On appeal, claimant argues it was clearly erroneous for the trial Commissioner to find that, “there is no evidence presented that proves within the parameters of reasonable medical probability that the claimant suffered permanent partial disability of the brain as a result of the accident of December 29, 1982”. The date of the accident stated in the Finding, paragraph #4, was clearly erroneous, but the Finding, paragraph #1, establishes the correct date for the accident, and we do not find the mistaken date in paragraph to be a reversible error.

The real issue to be decided is that relating to the existence or non-existence of a permanent partial disability of the brain. The Commissioner’s finding was “there was no evidence presented”. Dr. L.M. Davey, a New Haven neurosurgeon, stated in a January 28, 1985 report that “on a psychological basis, it might be fair to apply the 5 to 10 percent rating to the brain”. That was certainly evidence on which the Commissioner could have found a partial permanent disability of the brain. But the Commissioner did not conclude that such testimony satisfied the “parameters of reasonable medical probability”.
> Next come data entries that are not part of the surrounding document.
(** Lines 482-595: the chunk records and the result dictionary. *)
Definition job_result_data (a : job_args) (t : task) : result pydict :=
  chunk_data ← chunk_loop
    (chunk_info_async X (arg_file_extension a) (excel_sheets t)
       (arg_contextualize a) (active_chunker t)) 0 (chunks t);
  let result_data : pydict :=
    <["chunks" := PList chunk_data]>
    (<["chunking_config" :=
        PDict (chunking_config (arg_max_tokens a) (arg_contextualize a))]>
    (<["total_chunks" := PInt (Z.of_nat (length (chunks t)))]>
    (<["file_type" := PStr (file_type (arg_file_extension a))]>
    (<["filename" := PStr (arg_filename a)]>
    (<["success" := PBool true]> ∅))))) in
  mret (if bool_decide (arg_file_extension a = ".xlsx" ∧ excel_sheets t ≠ []) then
          <["total_sheets" := PInt (Z.of_nat (length (excel_sheets t)))]>
            (<["excel_sheets" := PList (PStr <$> excel_sheets t)]> result_data)
        else result_data).
Definition initial_progress (elapsedTimeForInitialSetUp : float) : Progress :=
  {| state :=
       {| BenchmarkState.elapsedTime := 0%float;
          BenchmarkState.elapsedNetTime := 0%float;
          BenchmarkState.elapsedTimeForInitialSetUp := elapsedTimeForInitialSetUp;
          BenchmarkState.cycles := 0%float;
          BenchmarkState.iterationCount := 0%float;
          BenchmarkState.elapsedCycleGrossTime := 0%float;
          BenchmarkState.config := config;
          BenchmarkState.timings := getTimings [] |};
     samples := [];
     cycleDetails := [] |}.

Definition result_of (p : Progress) : BenchmarkResult.t :=
  {| BenchmarkResult.meanTime := Timings.meanTime (BenchmarkState.timings (state p));
     BenchmarkResult.relativeMarginOfError :=
       Timings.relativeMarginOfError (BenchmarkState.timings (state p));
     BenchmarkResult.cycles := JS.length_number (cycleDetails p);
     BenchmarkResult.iterationCount := BenchmarkState.iterationCount (state p);
     BenchmarkResult.elapsedTime := BenchmarkState.elapsedTime (state p);
     BenchmarkResult.setUpTime :=
       PrimFloat.sub (BenchmarkState.elapsedTime (state p))
                     (BenchmarkState.elapsedNetTime (state p));
     BenchmarkResult.cycleDetails := cycleDetails p;
     BenchmarkResult.samples := samples p |}.

(** The one-time setup: [startTime] and [elapsedTimeForInitialSetUp]. *)
Definition prepare : M (float * float) :=
  startTime <- time ;;
  (if beforeAll config then emit BeforeAllCalled else ret tt) ;;;
  t <- time ;;
  ret (startTime, PrimFloat.sub t startTime).

(** [benchmark(config, callbacks)]; [fuel] bounds the turns of the loop. *)
Definition benchmark (fuel : nat) : M BenchmarkResult.t :=
  r <- prepare ;;
  let '(startTime, elapsedTimeForInitialSetUp) := r in
  p <- run_loop fuel startTime (initial_progress elapsedTimeForInitialSetUp) ;;
  ret (result_of p).

(** The cycle function chosen for [count] returns: the array allocation of
    [cycleDetailed] succeeds, or the counting loop of [cycle] ends. *)
Definition cycle_can_run (count : float) : Prop :=
  if isSync config then loop_bound count <> None
  else if PrimFloat.ltb 10000%float count then loop_bound count <> None
  else array_length count <> None.
End Runner.

(** ** Predicates on numbers used in the statements *)

(** The sign bit of [x] is [s], or [x] is [NaN]. *)
Definition has_sign (s : bool) (x : spec_float) : Prop :=
  match x with
  | S754_nan => True
  | S754_zero s' | S754_infinity s' | S754_finite s' _ _ => s' = s
  end.

(** [x] is not a negative number: it is [NaN], [+0], positive or [+Infinity]. *)
Definition not_negative (x : float) : Prop := has_sign false (Prim2SF x).

(** [x] is a positive finite number. *)
Definition positive_finite (x : float) : Prop :=
  match Prim2SF x with
  | S754_finite false _ _ => True
  | _ => False
  end.

(** [x] is [+0] or [-0]. *)
Definition is_zero (x : float) : Prop :=
  match Prim2SF x with
  | S754_zero _ => True
  | _ => False
  end.

(** [x] is a non-negative integer: [+0], or a positive finite number without
    fractional part. *)
Definition nonneg_integer (x : float) : Prop :=
  match Prim2SF x with
  | S754_zero false => True
  | S754_finite false m e => (0 <= e)%Z \/ (Zpos m mod 2 ^ (- e) = 0)%Z
  | _ => False
  end.

(** Equality of numbers up to the sign of zero: the same value, or [x == y]. *)
Definition same_number (x y : float) : Prop :=
  x = y \/ PrimFloat.eqb x y = true.

(** The binary64 representation of the positive integer [p] ([p < 2^53]):
    the mantissa is [p] shifted to 53 bits. *)
Definition integer_repr (p : positive) : spec_float :=
  let d := Zpos (digits2_pos p) in
  S754_finite false (Z.to_pos (Zpos p * 2 ^ (53 - d))%Z) (d - 53)%Z.

(** ** The population standard deviation, as the specification words it

    The square root of the sum of the squared deviations from the mean,
    divided by the number [n] of samples (not [n - 1]). *)
Definition population_stddev (arr : list float) : float :=
  let mean := getMean arr in
  let squared_deviations := map (fun x => JS.Math_pow2 (PrimFloat.sub x mean)) arr in
  JS.Math_sqrt (PrimFloat.div (getSum squared_deviations) (JS.length_number arr)).

(** The scheduler's decision when the precision test is left out. *)
Definition decision_by_time (state : BenchmarkState.t) : float :=
  if PrimFloat.eqb (BenchmarkState.cycles state) 0%float then
    JS.or_default (initialCount (BenchmarkState.config state)) INITIAL_ITERATION_COUNT
  else if PrimFloat.leb (remainingTime state) 0%float then 0%float
  else if PrimFloat.ltb (remainingTime state) (meanSetUpTime state) then 0%float
  else JS.Math_round (PrimFloat.div (targetNetTime state) (grossMeanTimePerIteration state)).

(** ** Concrete configurations, states and environments used as examples *)

Definition config_of (sync : bool) (budget count : option float) : BenchmarkConfig :=
  {| name := "example"; isSync := sync; before := true; beforeAll := true;
     maxTime := budget; initialCount := count |}.

(** The state after a first cycle of two iterations of a quarter of a second
    each that took one second of gross time, four seconds after the start, one
    of which was the one-time setup. *)
Definition state_after_first_cycle (budget : option float) : BenchmarkState.t :=
  {| BenchmarkState.timings := getTimings [0.25; 0.25]%float;
     BenchmarkState.cycles := 1%float;
     BenchmarkState.iterationCount := 2%float;
     BenchmarkState.elapsedTime := 4%float;
     BenchmarkState.elapsedNetTime := 0.5%float;
     BenchmarkState.elapsedTimeForInitialSetUp := 1%float;
     BenchmarkState.elapsedCycleGrossTime := 1%float;
     BenchmarkState.config := config_of false budget (Some 2%float) |}.

(** A clock that advances by one second at every reading, and an operation
    that always reports a sixteenth of a second. *)
Definition steady_env : Env :=
  {| clock := fun k => JS.of_Z (Z.of_nat k); fn := fun _ => 0.0625%float |}.

(** A clock on which the one-time setup takes ten seconds and everything else
    one second between readings 2 and 3 and five seconds after reading 5; the
    operation reports half a second. *)
Definition slow_setup_env : Env :=
  {| clock := fun k =>
       match k with
       | 0%nat => 100 | 1%nat => 110 | 2%nat => 110
       | 3%nat => 111 | 4%nat => 111 | 5%nat => 111
       | _ => 116
       end%float;
     fn := fun _ => 0.5%float |}.

(** The invariant of the runner's loop: the state's timings are those of the
    samples collected so far. *)
Definition timings_current (p : Progress) : Prop :=
  BenchmarkState.timings (state p) = getTimings (samples p).

(** ** Further predicates and functions used in the statements *)

(** [x] is [NaN]. *)
Definition not_a_number (x : float) : Prop := Prim2SF x = S754_nan.

(** [x] is a finite number: a zero or a finite nonzero number. *)
Definition finite_number (x : float) : Prop :=
  match Prim2SF x with
  | S754_zero _ | S754_finite _ _ _ => True
  | _ => False
  end.

(** The events of one cycle: the [before] hook with the cycle's count when the
    configuration has one, [k] calls of the operation, and the report of the
    cycle to [onCycleDone]. *)
Definition cycle_events (config : BenchmarkConfig) (d : BenchmarkCycleDetails.t) (k : nat)
  : list Event :=
  (if before config then [BeforeCalled (BenchmarkCycleDetails.iterationCount d)] else [])
  ++ repeat FnCalled k ++ [CycleDone d].

(** The events of the one-time setup. *)
Definition setup_events (config : BenchmarkConfig) : list Event :=
  if beforeAll config then [BeforeAllCalled] else [].

(** The events of a whole run whose cycles made [ks] calls of the operation. *)
Definition run_events (config : BenchmarkConfig) (details : list BenchmarkCycleDetails.t)
           (ks : list nat) : list Event :=
  setup_events config
  ++ List.concat (map (fun dk => cycle_events config (fst dk) (snd dk)) (combine details ks)).
(** The optimizer is reached: whatever exception a minimizer raises when it
    is called comes out of [predict_band_features]. *)
Definition fit_attempted (band_df : list row) (pcs : list (list R))
  (time_bin flux_lim : R) (low_var_indices : option (list Z)) : Prop :=
  forall e,
    predict_band_features (fun _ _ _ => Raise e) band_df pcs time_bin flux_lim
      low_var_indices = Raise e.

(** Indices that numpy accepts for an array of [n] elements. *)
Definition valid_indices (n : nat) (low_var_indices : option (list Z)) : Prop :=
  match low_var_indices with
  | None => True
  | Some idx => Forall (fun i => (- Z.of_nat n <= i < Z.of_nat n)%Z) idx
  end.

(** Every flux and flux error of the table multiplied by [k]. *)
Definition rescale (k : R) (band_df : list row) : list row :=
  map (fun r => mkRow (MJD r) (FLT r) (k * FLUXCAL r) (k * FLUXCALERR r))
      band_df.

(** The residual entry of a band's feature list: the one before the last. *)
Definition residual_of (features : list R) : R :=
  nth (length features - 2) features 0.

(** [a * p] for a float [a] and an array [p] of any dimension. *)
Definition nd_scale (a : R) (p : ndarray) : ndarray :=
  match p with
  | Scalar x => Scalar (a * x)
  | Vector v => Vector (scale a v)
  end.

(** ** kndetect.utils *)

(** [snana_ob_type_name]: the chain of [if type_no == ...: return ...];
    falling off the end returns [None]. *)
Definition snana_ob_type_name (type_no : Z) : option string :=
  if (type_no =? 141)%Z then Some "141: 91BG"%string
  else if (type_no =? 143)%Z then Some "143: Iax"%string
  else if (type_no =? 145)%Z then Some "145: point Ia"%string
  else if (type_no =? 149)%Z then Some "149: KN GRANDMA"%string
  else if (type_no =? 150)%Z then Some "150: KN GW170817"%string
  else if (type_no =? 151)%Z then Some "151: KN Kasen 2017"%string
  else if (type_no =? 160)%Z then Some "160: Superluminous SN"%string
  else if (type_no =? 161)%Z then Some "161: pair instability SN"%string
  else if (type_no =? 162)%Z then Some "162: ILOT"%string
  else if (type_no =? 163)%Z then Some "163: CART"%string
  else if (type_no =? 164)%Z then Some "164: TDE"%string
  else if (type_no =? 170)%Z then Some "170: AGN"%string
  else if (type_no =? 180)%Z then Some "180: RRLyrae"%string
  else if (type_no =? 181)%Z then Some "M 181: dwarf_flares"%string
  else if (type_no =? 183)%Z then Some "183: PHOEBE"%string
  else if (type_no =? 190)%Z then Some "190: uLens_BSR"%string
  else if (type_no =? 191)%Z then Some "191: uLens_Bachelet"%string
  else if (type_no =? 192)%Z then Some "192: uLens_STRING"%string
  else if (type_no =? 114)%Z then Some "114: MOSFIT-IIn"%string
  else if (type_no =? 113)%Z then Some "113: Core collapse Type II pca"%string
  else if (type_no =? 112)%Z then Some "112: Core collapse Type II"%string
  else if (type_no =? 102)%Z then Some "102: MOSFIT-Ibc"%string
  else if (type_no =? 103)%Z then Some "103: Core collapse Type Ibc"%string
  else if (type_no =? 101)%Z then Some "101: Ia SN"%string
  else if (type_no =? 0)%Z then Some "0: Unknown"%string
  else None.

(** The type numbers the chain tests, in its order. *)
Definition snana_type_numbers : list Z :=
  [141; 143; 145; 149; 150; 151; 160; 161; 162; 163; 164; 170; 180; 181;
   183; 190; 191; 192; 114; 113; 112; 102; 103; 101; 0]%Z.

(** [str(n)] for an integer that is not negative. *)
Definition str_Z (n : Z) : string := str (Z.to_nat n).

(** [load_pcs]: the array read from the file, cut to its first [npcs]
    components ([np.load(fn)[0:npcs]]); the content of the file is the
    argument [stored]. *)
Definition load_pcs (stored : list (list R)) (npcs : nat) : list (list R) :=
  firstn npcs stored.

(** What [get_event_type] returns: the types alone, or the types with
    their names when [fetch_type_name] is set. *)
Inductive event_types_result : Type :=
| Types (event_types : list Z)
| TypesAndNames (event_types : list Z) (event_names : list (option string)).

(** The loop [for id in key] of [get_event_type]; [meta_df] is the pair of
    columns [(meta_key_col_name, meta_type_col_name)], row by row. *)
Fixpoint event_type_loop (key : list Z) (meta_df : list (Z * Z))
  (event_types : list Z) (event_names : list (option string))
  : res (list Z * list (option string)) :=
  match key with
  | [] => Ok (event_types, event_names)
  | id :: rest =>
      event_type <-
        np_index (map snd (filter (fun r => (fst r =? id)%Z) meta_df)) 0%Z ;;
      event_type_loop rest meta_df (event_types ++ [event_type])
        (event_names ++ [snana_ob_type_name event_type])
  end.

(** [get_event_type]; [key] is one object id ([inl]) or a list of them
    ([inr]). *)
Definition get_event_type (key : Z + list Z) (meta_df : list (Z * Z))
  (fetch_type_name : bool) : res event_types_result :=
  let key := match key with inl id => [id] | inr ids => ids end in
  r <- event_type_loop key meta_df [] [] ;;
  if fetch_type_name then Ok (TypesAndNames (fst r) (snd r))
  else Ok (Types (fst r)).

Definition Rleb (x y : R) : bool := if Rle_dec x y then true else false.

(** [np.amin] of a 1-d array; an empty one has no minimum. *)
Definition np_amin (l : list R) : res R :=
  match l with
  | [] => Raise ValueError
  | x :: t => Ok (fold_left Rmin t x)
  end.

Section Mimic.

(** [DataFrame.sample()] draws one row at random; the row drawn in the call
    at hand is given by [sample]. *)
Variable sample : list row -> row.

(** [extract_mimic_alerts_region] with a [flux_lim] given; [current_date]
    and [duration] are [None] or a number. *)
Definition extract_mimic_alerts_region (lc : list row) (flux_lim : R)
  (current_date duration : option R) : res (list row * R) :=
  let drawn :=
    match current_date with
    | None =>
        let lc_above_threshold :=
          filter (fun r => Rltb flux_lim (FLUXCAL r)) lc in
        if Nat.eqb (length lc_above_threshold) 0
        then inl (lc_above_threshold, 0)
        else inr (MJD (sample lc_above_threshold))
    | Some d => inr d
    end in
  match drawn with
  | inl early => Ok early
  | inr current_date =>
      start_date <-
        match duration with
        | None => np_amin (map MJD lc)
        | Some d => Ok (current_date - d)
        end ;;
      let lc_segment :=
        filter (fun r => Rleb start_date (MJD r) && Rleb (MJD r) current_date)
               lc in
      Ok (lc_segment, current_date)
  end.

End Mimic.

(** ** extract_features_all_lightcurves *)

(** [np.unique] of integer keys: the distinct values in ascending order. *)
Fixpoint insert_unique (x : Z) (l : list Z) : list Z :=
  match l with
  | [] => [x]
  | y :: t =>
      if (x <? y)%Z then x :: l
      else if (x =? y)%Z then l
      else y :: insert_unique x t
  end.

Definition np_unique (l : list Z) : list Z := fold_right insert_unique [] l.

Section Driver.

Variable minimize :
  (list R -> res R) -> list R -> list (R * R) -> res (list R).
Variable sample : list row -> row.

(** One turn of the loop over [object_ids] (source lines 346-356): the rows
    of the object, NaN fluxes dropped, cut to the alert region when
    [mimic_alerts] is set, give the features; each name of
    [get_feature_names()] receives [features[i]].  The result is the named
    features and the [current_date] appended in the mimic case. *)
Definition lightcurve_row (lc_df : list (Z * row)) (object_id : Z)
  (pcs : list (list R)) (filters : list string) (mimic_alerts : bool)
  : res (list (string * R) * option R) :=
  let time_bin := 1 / 4 in
  let flux_lim := 200 in
  let feature_names := get_feature_names 3 in
  let object_lc :=
    map snd (filter (fun kr => (fst kr =? object_id)%Z) lc_df) in
  let object_lc :=
    filter (fun r => if Req_dec_T (FLUXCAL r) (FLUXCAL r) then true else false)
           object_lc in
  cut <-
    (if mimic_alerts then
       region <-
         extract_mimic_alerts_region sample object_lc flux_lim None
           (Some 30) ;;
       Ok (fst region, Some (snd region))
     else Ok (object_lc, None)) ;;
  features <-
    extract_features_all_bands minimize pcs filters (fst cut) flux_lim
      time_bin ;;
  named <-
    mapM (fun p => v <- np_index features (Z.of_nat (fst p)) ;; Ok (snd p, v))
         (enumerate feature_names) ;;
  Ok (named, snd cut).
(** X15: a refresh that succeeds.  From a state with nothing in flight
    and the gap passed, a call, an ok response, its body and the
    resumption of the call make one fetch for the stop code and leave
    the parse of the body as the snapshot, the error cleared, the update
    time set, and the next allowed time one gap after the call. *)
Theorem successful_refresh
        (d : Data) (s : state Data) (stopCode : option string)
        (now status date : Z) (html : string) :
  reachable d s ->
  inFlightRequestRef s = None ->
  present stopCode = true ->
  (MIN_REQUEST_GAP_MS <= now - lastRequestAtRef s)%Z ->
  exists s',
    run [Call stopCode now;
         FetchFulfilled (fresh s) true status;
         TextFulfilled (fresh s) html date;
         Resumed (fresh s)] s
    = Some (s', [Fetch (urlOf stopCode); Return (Awaited (fresh s))])
    /\ snapshot s' = parse html
    /\ error s' = None
    /\ lastUpdated s' = Some date
    /\ loading s' = false /\ isRefreshing s' = false
    /\ inFlightRequestRef s' = None /\ outstanding s' = 0%nat
    /\ lastRequestAtRef s' = now
    /\ nextAllowedRefreshAt s' = (now + MIN_REQUEST_GAP_MS)%Z.
Proof.
  intros Hreach Hf Hsc Hgap.
  pose proof (reachable_Coherent _ _ _ _ _ Hreach) as Hc.
  unfold Coherent in Hc. rewrite Hf in Hc. destruct Hc as [Hr Hcal].
  set (p := fresh s).
  assert (E1 : step (Call stopCode now) s =
               Some (issue now s, [Fetch (urlOf stopCode); Return (Awaited p)])).
  { cbn [Controller.step]. rewrite Hsc, Hf. cbn [negb].
    destruct (Z.ltb_spec (now - lastRequestAtRef s) MIN_REQUEST_GAP_MS);
      [lia | reflexivity]. }
  assert (E2 : step (FetchFulfilled p true status) (issue now s) =
               Some (readBody p (issue now s), [])).
  { cbn [Controller.step]. unfold pendingAt. cbn. rewrite Hr. cbn.
    unfold p. now rewrite Nat.eqb_refl. }
  assert (E3 : step (TextFulfilled p html date) (readBody p (issue now s)) =
               Some (succeeded parse p html date (readBody p (issue now s)), [])).
  { cbn [Controller.step]. unfold pendingAt. cbn. rewrite Hr. cbn.
    unfold p. now rewrite !Nat.eqb_refl. }
  assert (E4 : step (Resumed p) (succeeded parse p html date (readBody p (issue now s))) =
               Some (release p (succeeded parse p html date (readBody p (issue now s))), [])).
  { cbn [Controller.step]. unfold pending. cbn. rewrite Hr, Hcal. cbn.
    unfold p. now rewrite !Nat.eqb_refl. }
  exists (release p (succeeded parse p html date (readBody p (issue now s)))).
  split.
  - cbn [Controller.run]. rewrite E1, E2, E3, E4. reflexivity.
  - unfold outstanding. cbn. rewrite Hr. cbn. unfold p.
    rewrite !Nat.eqb_refl. cbn. auto 10.
Qed.
(** * G.711 companding codec (EzG711.c): A-law, mu-law and direct conversion

    Shallow embedding of src/utils/libEasyCapture/G711/EzG711.c.

    C integers are carried as [Z] with the conversions of the C abstract
    machine written out.  The integer model is the usual one for this code
    base: [int] and [unsigned] are 32 bits wide, [int16_t] and [uint8_t] are
    exact-width.  The width of [size_t] is a parameter of the buffer
    transforms (32 on ILP32 targets, 64 on LP64 targets). *)

From Stdlib Require Import ZArith List Bool Lia.
Import ListNotations.

Local Open Scope Z_scope.

(** ** Integer conversions *)

Module CInt.

(** Conversion to [uint8_t]. *)
Definition to_uint8 (z : Z) : Z := z mod 256.

(** Conversion to [unsigned] (32 bits). *)
Definition to_uint (z : Z) : Z := z mod 2 ^ 32.

(** Conversion to [size_t], [bits] wide. *)
Definition to_size_t (bits z : Z) : Z := z mod 2 ^ bits.

(** Conversion to [int16_t] (two's complement wrap-around). *)
Definition to_int16 (z : Z) : Z := (z + 32768) mod 65536 - 32768.

Definition is_uint8 (z : Z) : Prop := 0 <= z < 256.
Definition is_int16 (z : Z) : Prop := -32768 <= z <= 32767.
Definition is_size_t (bits z : Z) : Prop := 0 <= z < 2 ^ bits.

End CInt.

Import CInt.
(** * fix_html_links.py: link repair over a tree of HTML documents

    A shallow embedding of [src/fix_html_links.py] and the properties of its
    link-resolution engine and of its document rewriting.

    Conventions of the embedding:
    - a Python [str] is a [string] whose characters are code points below 256;
    - the [os.path] functions are the POSIX ones ([posixpath]);
    - the file system is a [World]: the working directory and what [os.stat]
      answers for a path;
    - [print] calls and the mutating calls on the parsed document are recorded,
      in order, in a trace of [event]s;
    - a raised exception is a value of [result];
    - the files are a [disk], the parsed document at each path; reading and
      writing a file can raise, printing cannot. *)

From Stdlib Require Import ZArith Ascii String List Bool Lia.
From stdpp Require Import base tactics option list gmap strings.

Set Warnings "-register-all".

(** ** Python [str] methods *)

Module Str.

(** [c in s] for a one-character [c]. *)
Fixpoint contains (c : ascii) (s : string) : bool :=
  match s with
  | "" => false
  | String a s' => if Ascii.eqb a c then true else contains c s'
  end.

(** [s.startswith(pre)] *)
Definition startswith (s pre : string) : bool := String.prefix pre s.

(** [s.endswith(suf)] *)
Definition endswith (s suf : string) : bool :=
  String.prefix (String.rev suf) (String.rev s).

(** [s.lstrip(chars)]: drops every leading character that occurs in [chars]. *)
Fixpoint lstrip (chars s : string) : string :=
  match s with
  | "" => ""
  | String a s' => if contains a chars then lstrip chars s' else s
  end.

(** [s.rstrip(chars)] *)
Fixpoint rstrip (chars s : string) : string :=
  match s with
  | "" => ""
  | String a s' =>
      match rstrip chars s' with
      | "" => if contains a chars then "" else String a ""
      | r => String a r
      end
  end.

(** [s.split(sep)] for a one-character separator. *)
Fixpoint split (sep : ascii) (s : string) : list string :=
  match s with
  | "" => [""]
  | String a s' =>
      if Ascii.eqb a sep then "" :: split sep s'
      else match split sep s' with
           | w :: ws => String a w :: ws
           | [] => [String a ""]
           end
  end.

(** [sep.join(l)] *)
Definition join (sep : string) (l : list string) : string := String.concat sep l.

Fixpoint rfind_from (c : ascii) (s : string) (i last : Z) : Z :=
  match s with
  | "" => last
  | String a s' => rfind_from c s' (i + 1)%Z (if Ascii.eqb a c then i else last)
  end.

(** [s.rfind(c)]: index of the last occurrence, [-1] when there is none. *)
Definition rfind (c : ascii) (s : string) : Z := rfind_from c s 0%Z (-1)%Z.

(** [s[:n]] and [s[n:]] for [n >= 0]. *)
Fixpoint take (n : nat) (s : string) : string :=
  match n, s with
  | S n', String a s' => String a (take n' s')
  | _, _ => ""
  end.
(** An opened document: [doc[i]] for [i < len(doc)], and the pixmap of an
    image reference. *)
Record Document := {
  doc_pages : list (outcome fitz_page);
  doc_pixmap : Z -> outcome Pixmap
}.

(** A PIL image, as far as the service looks at it. *)
Record image := { im_width : Z; im_height : Z; im_content : bytes }.

(** One row of [image_to_data(..., output_type=Output.DICT)]:
    [data['text'][i]] and [int(data['conf'][i])]. *)
Definition token := (str * Z)%type.

(** The process-wide state and the external capabilities.
    [preprocess] stands for [preprocess_image_for_ocr], whose body is a
    chain of PIL / OpenCV calls under one [try ... except] that returns an
    image in every case. [image_to_data] raises also when a confidence is
    not an integer literal. [set_order] is the iteration order of a [set]
    of strings, given the insertion order. *)
Record engine := {
  TESSERACT_AVAILABLE : bool;
  TESSERACT_CONFIGURED : bool;
  get_tesseract_version : outcome (option str);
  fitz_open : bytes -> outcome Document;
  image_open : bytes -> outcome image;
  preprocess : image -> image;
  image_to_data : image -> str -> str -> outcome (list token);
  image_to_string : image -> str -> str -> outcome str;
  sha256_hexdigest : bytes -> str;
  set_order : list str -> list str
}.

(* ================================================================== *)
(** ** The service's data *)

Record TextChunk := {
  chunk_text : str;
  chunk_confidence : Q;
  chunk_page : Z;
  chunk_bbox : list Q;
  chunk_type : str;
  chunk_language : option str
}.

(** The dictionary returned by [extract_text_with_tesseract]. *)
Record ocr_result := {
  ocr_text : str;
  ocr_confidence : Q;
  ocr_page : Z;
  ocr_bbox : list Z;
  ocr_chunk_type : str;
  ocr_language : str;
  ocr_processing_time : Q
}.

(** An entry of a page's ["images"]. The source keeps the PNG bytes in
    base64 and decodes them again before recognition; the model keeps the
    bytes. *)
Record image_data := {
  img_data : bytes;
  img_bbox : list Z;
  img_index : nat;
  img_width : Z;
  img_height : Z
}.

(** An entry of [pages_data]. *)
Record page_data := {
  pd_page_num : Z;
  pd_text_blocks : text_dict;
  pd_images : list image_data;
  pd_width : Q;
  pd_height : Q;
  pd_error : option str
}.

(** The dictionary returned by [process_pdf_comprehensive] and
    [process_image_comprehensive]. *)
Record doc_result := {
  res_text : str;
  res_chunks : list TextChunk;
  res_pages : nat;
  res_quality_score : Q;
  res_word_count : nat;
  res_character_count : nat;
  res_has_tables : bool;
  res_has_images : bool;
  res_language : str;
  res_extracted_languages : list str
}.

Record OCRResponse := {
  success : bool;
  text : str;
  chunks : list TextChunk;
  pages : nat;
  processing_time : Q;
  method : str;
  quality_score : Q;
  word_count : nat;
  character_count : nat;
  has_tables : bool;
  has_images : bool;
  language : str;
  extracted_languages : list str;
  file_hash : str;
  error : option str;
  warnings : list str
}.

Definition MAX_FILE_SIZE : Z := 50 * 1024 * 1024.
Definition MAX_PAGES_PER_REQUEST : nat := 100.

(* ================================================================== *)
(** ** The service *)

Section Service.
Variable U : unicode_db.
Variable E : engine.
Variable now : nat -> Q.

Definition check_tesseract_installation : M (bool * str) :=
  try_except
    (if negb (TESSERACT_AVAILABLE E) then
       ret (false, lit "pytesseract not installed")
     else if negb (TESSERACT_CONFIGURED E) then
       ret (false, lit "Tesseract not configured - run install_tesseract_project.py")
     else
       version <- call EvVersion (get_tesseract_version E) ;;
       let version_str :=
         match version with Some v => v | None => lit "unknown" end in
       ret (true, version_str))
    (fun e => ret (false, exn_str e)).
“An expert witness is competent to express an opinion, even though he or she may be unwilling to state a conclusion with absolute certainty, so long as the expert’s opinion, if not stated in terms of the certain, is at least stated in terms of the probable and not merely the possible.”

Healy v. White, 173 Conn. 438, 443 (1977).

See also, Aurora v. Miami Plumbing Heating, Inc., 6 Conn. App. 45
(1986) (per curiam), aff’g, 2 Conn. Workers’ Comp. Rev. Op. 113, 238 CRD-7-83 (1984).

Whether to accept or reject Dr. Davey’s statement was solely in the province of the trial Commissioner, McGrath v. New London, 38 Conn. Sup. 324 (1982). “The conclusions drawn . . .from the facts found must stand unless they result from an incorrect application of the law to the subordinate facts or from an inference illegally or unreasonably drawn from them.”, Fair v. People’s Savings Bank, 207 Conn. 535, 539 (1988). Based on the Fair criterion, we cannot disturb the trial Commissioner’s conclusions.

We, therefore, affirm the dismissal of permanent partial benefits for brain loss and dismiss the appeal.

Commissioners Robin Waller and A. Thomas White, Jr. concur.